During one runway training session, instead of focusing on her students’ form, Frazier asked her class to pull up some chairs to talk.
“I had so many things on my mind. I wanted to just talk about it amongst my peers, my clients, because it made me really start thinking about what other people may be feeling and what they may be walking in,” Frazier says. Others in the class also shared what they had previously been through or were currently experiencing in their own lives. “We used it as runway therapy to talk about the things we were going through, the things that we were feeling, and then look at life with purpose and strut through it,” Frazier recalls.

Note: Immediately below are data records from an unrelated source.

Lemma batch_send_reports_count_witness :
  exists t st,
    run BatchSend (calm (PList [PStr "sent"; PStr "sent"])) ["messages.json"] 0
    = Some (t, st)
    /\ (forall doc indent flush,
           In (Print doc indent flush) t -> success_is true doc ->
           (exists m, dict_get "message" doc = Some (PStr m)
                      /\ PyStr.contains "2" m = true)
           /\ (exists xs, dict_get "results" doc = Some (PList xs)))
    /\ ((is_list (PList [PStr "sent"; PStr "sent"]) = true ->
         json_error (PList [PStr "sent"; PStr "sent"]) = None) ->
        st = Exited 0
        /\ exists doc, In (Print doc (Some 2%nat) false) t /\ success_is true doc).
Proof.
  apply (batch_send_reports_count
           (calm (PList [PStr "sent"; PStr "sent"])) ["messages.json"] 0%nat
           (batch_send.Args "messages.json" "http://localhost:3000")
           [py_dict [("to", PStr "+1234567890"); ("content", PStr "Hello!")];
            py_dict [("to", PStr "user@example.com"); ("content", PStr "Hi there!")]]
           (PList [PStr "sent"; PStr "sent"]));
    reflexivity.
Defined.

(** C10.  [get messages] and [list chats]: once the client has answered
    with a value [v], every success envelope printed has [count] equal to
    the length of [v] when [v] is a list and to 0 otherwise; in
    [list chats] its [chats] field is [v] when [v] is a list and the empty
    array otherwise.  When the part of [v] that is forwarded can be written
    as JSON the envelope is printed and the exit code is 0. *)
Theorem count_is_length_of_list :
  (forall w argv fuel a v,
      w_import w = Returns tt ->
      parse_args get_messages.parser argv = Some (Parsed a) ->
      w_construct w (Some (get_messages.base_url a)) (Some 30%Z) = Returns tt ->
      w_call w (messages_list (get_messages.filters a)) = Returns v ->
      exists t st,
        run GetMessages w argv fuel = Some (t, st)
        /\ (forall doc indent flush,
               In (Print doc indent flush) t -> success_is true doc ->
               dict_get "count" doc
               = Some (PInt match v with
                            | PList xs => Z.of_nat (length xs)
                            | _ => 0
                            end))
        /\ ((is_list v || is_dict v = true -> json_error v = None) ->
            st = Exited 0
            /\ exists doc, In (Print doc (Some 2%nat) false) t /\ success_is true doc))
  /\
  (forall w argv fuel a v,
      w_import w = Returns tt ->
      parse_args list_chats.parser argv = Some (Parsed a) ->
      w_construct w (Some (list_chats.base_url a)) (Some 30%Z) = Returns tt ->
      w_call w (chats_list (list_chats.filters a)) = Returns v ->
      exists t st,
        run ListChats w argv fuel = Some (t, st)
        /\ (forall doc indent flush,
               In (Print doc indent flush) t -> success_is true doc ->
               dict_get "count" doc
               = Some (PInt match v with
                            | PList xs => Z.of_nat (length xs)
                            | _ => 0
                            end)
               /\ dict_get "chats" doc
                  = Some match v with
                         | PList _ => v
                         | _ => PList []
                         end)
        /\ ((is_list v = true -> json_error v = None) ->
            st = Exited 0
            /\ exists doc, In (Print doc (Some 2%nat) false) t /\ success_is true doc)).
Proof.
  split; intros w argv fuel a v Hi Hp Hc Hs.
  - unfold run, get_messages.script, get_messages.main.
    rewrite (guarded_parsed _ _ _ _ _ a Hi Hp).
    unfold get_messages.main_with, AgentText, call, ask.
    rewrite Hc. cbn [bind]. rewrite Hs. cbn [bind].
    unfold print_json.
    rewrite json_error_middle by (try reflexivity; destruct v; reflexivity).
    destruct (json_error (if is_list v || is_dict v then v else PList []))
      as [msg |] eqn:Hj.
    + simpl. eexists. eexists. split; [reflexivity |]. split.
      * intros doc indent flush Hin Hsucc. exfalso. in_trace Hin.
        injection Hin as <- _ _. discriminate Hsucc.
      * intros Hser. exfalso. destruct (is_list v || is_dict v) eqn:Hr.
        -- rewrite Hser in Hj by reflexivity. discriminate.
        -- discriminate.
    + simpl. eexists. eexists. split; [reflexivity |]. split.
      * intros doc indent flush Hin Hsucc. in_trace Hin.
        injection Hin as <- _ _. destruct v; reflexivity.
      * intros _. split; [reflexivity |].
        eexists. split; [do 4 right; left; reflexivity | reflexivity].
  - unfold run, list_chats.script, list_chats.main.
    rewrite (guarded_parsed _ _ _ _ _ a Hi Hp).
    unfold list_chats.main_with, AgentText, call, ask.
    rewrite Hc. cbn [bind]. rewrite Hs. cbn [bind].
    unfold print_json.
    rewrite json_error_middle by (try reflexivity; destruct v; reflexivity).
    destruct (json_error (if is_list v then v else PList [])) as [msg |] eqn:Hj.
    + simpl. eexists. eexists. split; [reflexivity |]. split.
      * intros doc indent flush Hin Hsucc. exfalso. in_trace Hin.
        injection Hin as <- _ _. discriminate Hsucc.
      * intros Hser. exfalso. destruct (is_list v) eqn:Hr.
        -- rewrite Hser in Hj by reflexivity. discriminate.
        -- discriminate.
    + simpl. eexists. eexists. split; [reflexivity |]. split.
      * intros doc indent flush Hin Hsucc. in_trace Hin.
        injection Hin as <- _ _. destruct v; split; reflexivity.
      * intros _. split; [reflexivity |].
        eexists. split; [do 4 right; left; reflexivity | reflexivity].
Qed.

Strut Talk was born and quickly became a monthly workshop for people to be healed. Creating the workshop was beneficial for the participants as well as for Frazier.
“I wanted people to know that when they saw me and they saw the strength and the confidence and the warrior in me, it was really just me strutting through my pain,” Frazier begins. “I had to make that decision. Am I going to walk in this and allow it to dictate my happiness to make me bitter, or am I going to strut through this and know that this happened on purpose and there is a rainbow at the end of the tunnel? Strut Talk is that conversation with no words.”
Since first launching Strut Talk in 2016, Frazier has begun working with a number of different organizations, including Bosom Buddies Charities, which promotes breast cancer awareness, and the Young Survivors Coalition, an organization which focuses on women ages 40 and under who have been diagnosed with breast cancer.
“Strut Talk has allowed women to feel confident again. To be able to lift their head and roll their shoulders back and tighten up their core and [know] that their life is with purpose,” Frazier says. “In the midst of something as horrible as cancer, I can make them feel like strong, beautiful, confident women again.”
An average Strut Talk experience usually involves a series of exercises. One is titled “Gone for Good.” During the exercise, participants are asked to write down their current troubles without including their name. “Sometimes, when you just write something down and you look at it, it can be gone for good,” says Frazier. Each participant’s writing is placed in a box and at the end of the workshop, Frazier reads a few of them at random “to let them know that everybody in this room is going through something and they’re not alone.”
During “Walk It Out,” another exercise, participants are given a mix of words and feelings (like “depression” or “confidence” or “alone”) and then one person stands up and has to walk out these emotions. Other participants then try to guess what she is walking in at that moment. Another exercise, “Crab in a Bucket,” asks participants to speak their futures into existence.
“It’s easy for people to say all of the negative things about themselves,” Frazier begins, “But if you put someone within a sense of a powerful circle and you ask them to speak life into you, speak [about] what your life will be like as if you already have it, you realize sometimes you don’t even think past today.”
Each class ends with a confidence strut and participants are left transformed. “You actually see the difference in the women from when they first came to my class to when they leave,” Frazier says. “When they leave, they’re standing tall. They never ever just walk again.”
Frazier has big plans to help grow Strut Talk, despite the COVID-19 pandemic. She has currently transferred Strut Talk over to the virtual world to ensure itsthe values and lessons of Strut Talk can be accessed by everyone. If Strut Talk is “runway therapy,” there is no better time than the present to book a session.
“Strut Talk is needed for the world,” Frazier adds. “Every one of us has been through something and more than likely, we’re [currently] going through something. Each day, without really knowing it, we have to make the decision if we’re going to walk in it or if we’re going to strut through it.”